Ketua LMKN Bidang Pemilik Hak Terkait, Marcell Siahaan, menyambut positif niat baik tersebut. Menurutnya, semangat IMJ untuk mematuhi aturan hak cipta menunjukkan kesadaran yang patut dicontoh oleh berbagai pihak.
“IMJ ini ternyata sudah punya kerja sama tata kelola dengan sejumlah pihak seperti bandara, KAI, dan MRT. Band-band difabel diberi kesempatan tampil di ruang publik, tapi mereka tidak dibayar oleh pengelola kawasan. Penghasilan mereka diperoleh dari pengunjung melalui kotak sawer atau QRIS,” kata Marcell, Jumat (7/11/2025).
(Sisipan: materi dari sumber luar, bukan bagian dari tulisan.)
(* ===== verification/Persistence.v ===== *)
(** * Persistence: the content-addressed store and its journal
    (src/persistence.rs)

    Objects and transactions are files named by the SHA-256 of their content;
    [prepared.json] is the journal and [manifest.json] names the committed
    transaction.  Every function runs in the I/O monad of [Filesystem], where
    any file operation may fail.  Parameters: [sha256], the JSON reader and
    printer, UUID printing and parsing, the process id in the name of the
    temporary file, and the order in which [read_dir] lists a directory. *)

From S2P Require Import Prelude Text Ordered Constants Domain Json Filesystem Journal.
Local Open Scope Z_scope.

Definition PERSISTENCE_PRUNE_ENTRY_LIMIT : Z := 4096.
Definition PERSISTENCE_PRUNE_REMOVAL_LIMIT : Z := 256.
Definition PERSISTENCE_PRUNE_REFERENCE_LIMIT : Z := 1024.
Definition TRANSACTION_BUNDLE_MAX_BYTES : Z := 4096.
Definition TRANSACTION_METADATA_MAX_BYTES : Z := 1024.

(** [ObjectId::parse], [TransactionId::parse] and [validate_digest]; the
    identifiers are their strings. *)
Definition object_id_parse (value : str) : result str IoError :=
  if is_lower_sha256_hex value then Ok value else Err InvalidInput.
Definition validate_digest (value : str) : result unit IoError :=
  if is_lower_sha256_hex value then Ok tt else Err InvalidInput.
Definition transaction_id_parse (value : str) : result str IoError :=
  let? _u := validate_digest value in Ok value.

Inductive PruneEntryKind := PruneObject | PruneTransaction.

Record PruneCandidate := MkPruneCandidate {
  candidate_path : path;
  candidate_kind : PruneEntryKind;
}.

(** ** Encodings *)

(** [Deserialize] for [ObjectId] and [TransactionId]: a string that parses. *)
Definition json_digest (j : Json) : option str :=
  s ← json_str j; if is_lower_sha256_hex s then Some s else None.

Definition prepared_to_json (p : PreparedTransaction) : Json :=
  JObject [(lit "candidate", JString (candidate p));
           (lit "previous", json_option JString (prepared_previous p))].
Definition prepared_of_json (j : Json) : option PreparedTransaction :=
  fields ← json_struct [lit "candidate"; lit "previous"] j;
  c ← json_required fields (lit "candidate") json_digest;
  p ← json_optional fields (lit "previous") json_digest;
  Some (MkPreparedTransaction c p).

Definition manifest_to_json (m : CommittedManifest) : Json :=
  JObject [(lit "current", JString (current m));
           (lit "previous", json_option JString (manifest_previous m))].
Definition manifest_of_json (j : Json) : option CommittedManifest :=
  fields ← json_struct [lit "current"; lit "previous"] j;
  c ← json_required fields (lit "current") json_digest;
  p ← json_optional fields (lit "previous") json_digest;
  Some (MkCommittedManifest c p).

Section store.
Context (sha256 : bytes → bytes).
Context (json_to_vec : Json → bytes) (json_from_slice : bytes → option Json).
Context (uuid_to_string : Z → str) (uuid_parse : str → option Z).
Context (process_id : str) (dir_order : list str → list str).

Definition bundle_fields : list str :=
  [lit "schema_version"; lit "supervisor_state"; lit "profile_snapshot"; lit "local_rule_set";
   lit "effective_configuration"; lit "profile_revision"; lit "local_rule_set_revision";
   lit "active_profile_id"; lit "runtime_generation"].

(** [TransactionBundleDto::from] and its derived [Serialize]. *)
Definition bundle_to_json (b : TransactionBundle) : Json :=
  JObject [(lit "schema_version", JNumber 1);
           (lit "supervisor_state", JString (supervisor_state b));
           (lit "profile_snapshot", JString (profile_snapshot b));
           (lit "local_rule_set", JString (local_rule_set b));
           (lit "effective_configuration", JString (effective_configuration b));
           (lit "profile_revision", JNumber (profile_revision b));
           (lit "local_rule_set_revision", JNumber (local_rule_set_revision b));
           (lit "active_profile_id", JString (uuid_to_string (active_profile_id b)));
           (lit "runtime_generation", JNumber (runtime_generation b))].

(** The derived [Deserialize] of the DTO and [TransactionBundle::try_from]. *)
Definition bundle_of_json (j : Json) : option TransactionBundle :=
  fields ← json_strict_struct bundle_fields j;
  schema_version ← json_required fields (lit "schema_version") (json_uint 65535);
  state ← json_required fields (lit "supervisor_state") json_digest;
  snapshot ← json_required fields (lit "profile_snapshot") json_digest;
  rules ← json_required fields (lit "local_rule_set") json_digest;
  configuration ← json_required fields (lit "effective_configuration") json_digest;
  p_rev ← json_required fields (lit "profile_revision") (json_uint u64_max);
  r_rev ← json_required fields (lit "local_rule_set_revision") (json_uint u64_max);
  profile ← json_required fields (lit "active_profile_id") json_str;
  generation ← json_required fields (lit "runtime_generation") (json_uint u64_max);
  if schema_version =? 1 then
    id ← uuid_parse profile;
    Some (MkTransactionBundle state snapshot rules configuration p_rev r_rev id generation)
  else None.

Definition deserialize {A} (decode : Json → option A) (content : bytes) : result A IoError :=
  ok_or (json_from_slice content ≫= decode) InvalidData.

Definition object_path (id : str) : path := (Objects, id).
Definition transaction_path (id : str) : path := (Transactions, id).
Definition prepared_path : path := (Root, lit "prepared.json").
Definition manifest_path : path := (Root, lit "manifest.json").

(** ** Files *)

Definition write_and_sync (p : path) (content : bytes) : io unit :=
  run! write_all p content in fs_call.

(** [File::open(path)?.sync_all()] *)
Definition sync_directory : io unit := run! fs_call in fs_call.

(** [fs::create_dir_all] and [fs::set_permissions]. *)
Definition create_private_directory : io unit := run! fs_call in fs_call.

(** [PersistenceStore::open]: the root and its two directories, which the paths
    of the model name; creating them adds no entry, it only may fail. *)
Definition open_store : io unit :=
  run! create_private_directory in
  run! create_private_directory in
  create_private_directory.
(* ===== verification/State.v ===== *)
(** * State: the supervisor state document (src/state.rs)

    [stage_candidate] writes a candidate state to the object store: the rule
    document, the configuration, one snapshot per profile, and a JSON document
    that names them.  [load_committed] reads the state of the committed
    transaction back and checks it.  Both run in the store's I/O, with the
    errors of the state store.

    Parameters, besides those of [Persistence]: URL parsing and printing, the
    YAML reader of profiles, the YAML reader and printer of rule documents, and
    [fresh_uuid], the UUIDs that [put_object] draws. *)

From S2P Require Import Prelude Text Ordered Constants Path Yaml Json Domain Rule Profile Filesystem Journal Persistence.
Local Open Scope Z_scope.

Definition STATE_SCHEMA_VERSION : Z := 1.
Definition REFRESH_ERROR_MAX_BYTES : Z := 1024.

(** ** Errors *)

Inductive StateStoreErrorKind := Io | StateTooLarge | InvalidState.

Record StateStoreError := MkStateStoreError {
  sse_kind : StateStoreErrorKind;
  sse_source : option IoError;
}.

Definition state_io (source : IoError) : StateStoreError := MkStateStoreError Io (Some source).
Definition state_invalid : StateStoreError := MkStateStoreError InvalidState None.
Definition state_too_large : StateStoreError := MkStateStoreError StateTooLarge None.

Definition StateStoreError_display (e : StateStoreError) : str :=
  match sse_kind e with
  | Io => lit "authoritative state storage failed"
  | StateTooLarge => lit "authoritative state exceeds its size limit"
  | InvalidState => lit "authoritative state is invalid"
  end.

(** ** I/O with the errors of the state store *)

Definition st (A : Type) : Type := Fs → result A StateStoreError * Fs.

Definition st_ret {A} (x : A) : st A := λ w, (Ok x, w).
Definition st_err {A} (e : StateStoreError) : st A := λ w, (Err e, w).
Definition st_bind {A B} (m : st A) (k : A → st B) : st B := λ w,
  match m w with
  | (Ok x, w) => k x w
  | (Err e, w) => (Err e, w)
  end.
(** [map_err(StateStoreError::io)] *)
Definition st_io {A} (m : io A) : st A := λ w, let '(r, w) := m w in (map_err state_io r, w).
Definition st_lift {A} (r : result A StateStoreError) : st A := λ w, (r, w).
(** [map_err(|_| StateStoreError::invalid())] *)
Definition or_invalid {A E} (r : result A E) : result A StateStoreError :=
  map_err (λ _, state_invalid) r.

Notation "'let^' x ':=' m 'in' k" := (st_bind m (λ x, k))
  (at level 10, x name, m at level 100, k at level 200,
   format "'[v' 'let^'  x  ':='  m  'in' '/' k ']'") : rust_scope.
Notation "'do^' m 'in' k" := (st_bind m (λ _, k))
  (at level 10, m at level 100, k at level 200) : rust_scope.

(** ** Data *)

Record AuthoritativeState := MkAuthoritativeState {
  as_profiles : ProfileCatalog;
  as_local_rules : LocalRuleSet;
  as_effective_configuration : bytes;
  as_runtime_generation : Z;
}.

Record HydratedState := MkHydratedState {
  hs_profiles : ProfileCatalog;
  hs_local_rules : LocalRuleSet;
  hs_effective_configuration : bytes;
  hs_runtime_generation : Z;
}.

Record PersistedRefreshFailure := MkPersistedRefreshFailure {
  prf_stage : str;
  prf_safe_message : str;
}.

Record PersistedSelection := MkPersistedSelection {
  psel_group : str;
  psel_node_id : str;
}.

Record PersistedProfile := MkPersistedProfile {
  pp_id : str;
  pp_name : str;
  pp_subscription_url : str;
  pp_snapshot : str;
  pp_revision : Z;
  pp_last_success_at : Z;
  pp_last_error : option PersistedRefreshFailure;
  pp_next_refresh_at : Z;
  pp_selections : list PersistedSelection;
}.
Ia menilai model seperti ini menarik, karena tetap memberi ruang berekspresi bagi musisi, termasuk kelompok difabel, sambil tetap menghormati hak cipta. Namun, Marcell menegaskan bahwa kewajiban pembayaran royalti, sebenarnya berada di tangan pengelola kawasan, bukan pada musisi atau IMJ.
“Sudut pandangnya ada pada pengelola kawasan. Jadi, yang wajib mengikuti regulasi adalah pihak pengelolanya, bukan musisi jalanan melalui IMJ yang menjadi tempat mereka bernaung,” ujarnya.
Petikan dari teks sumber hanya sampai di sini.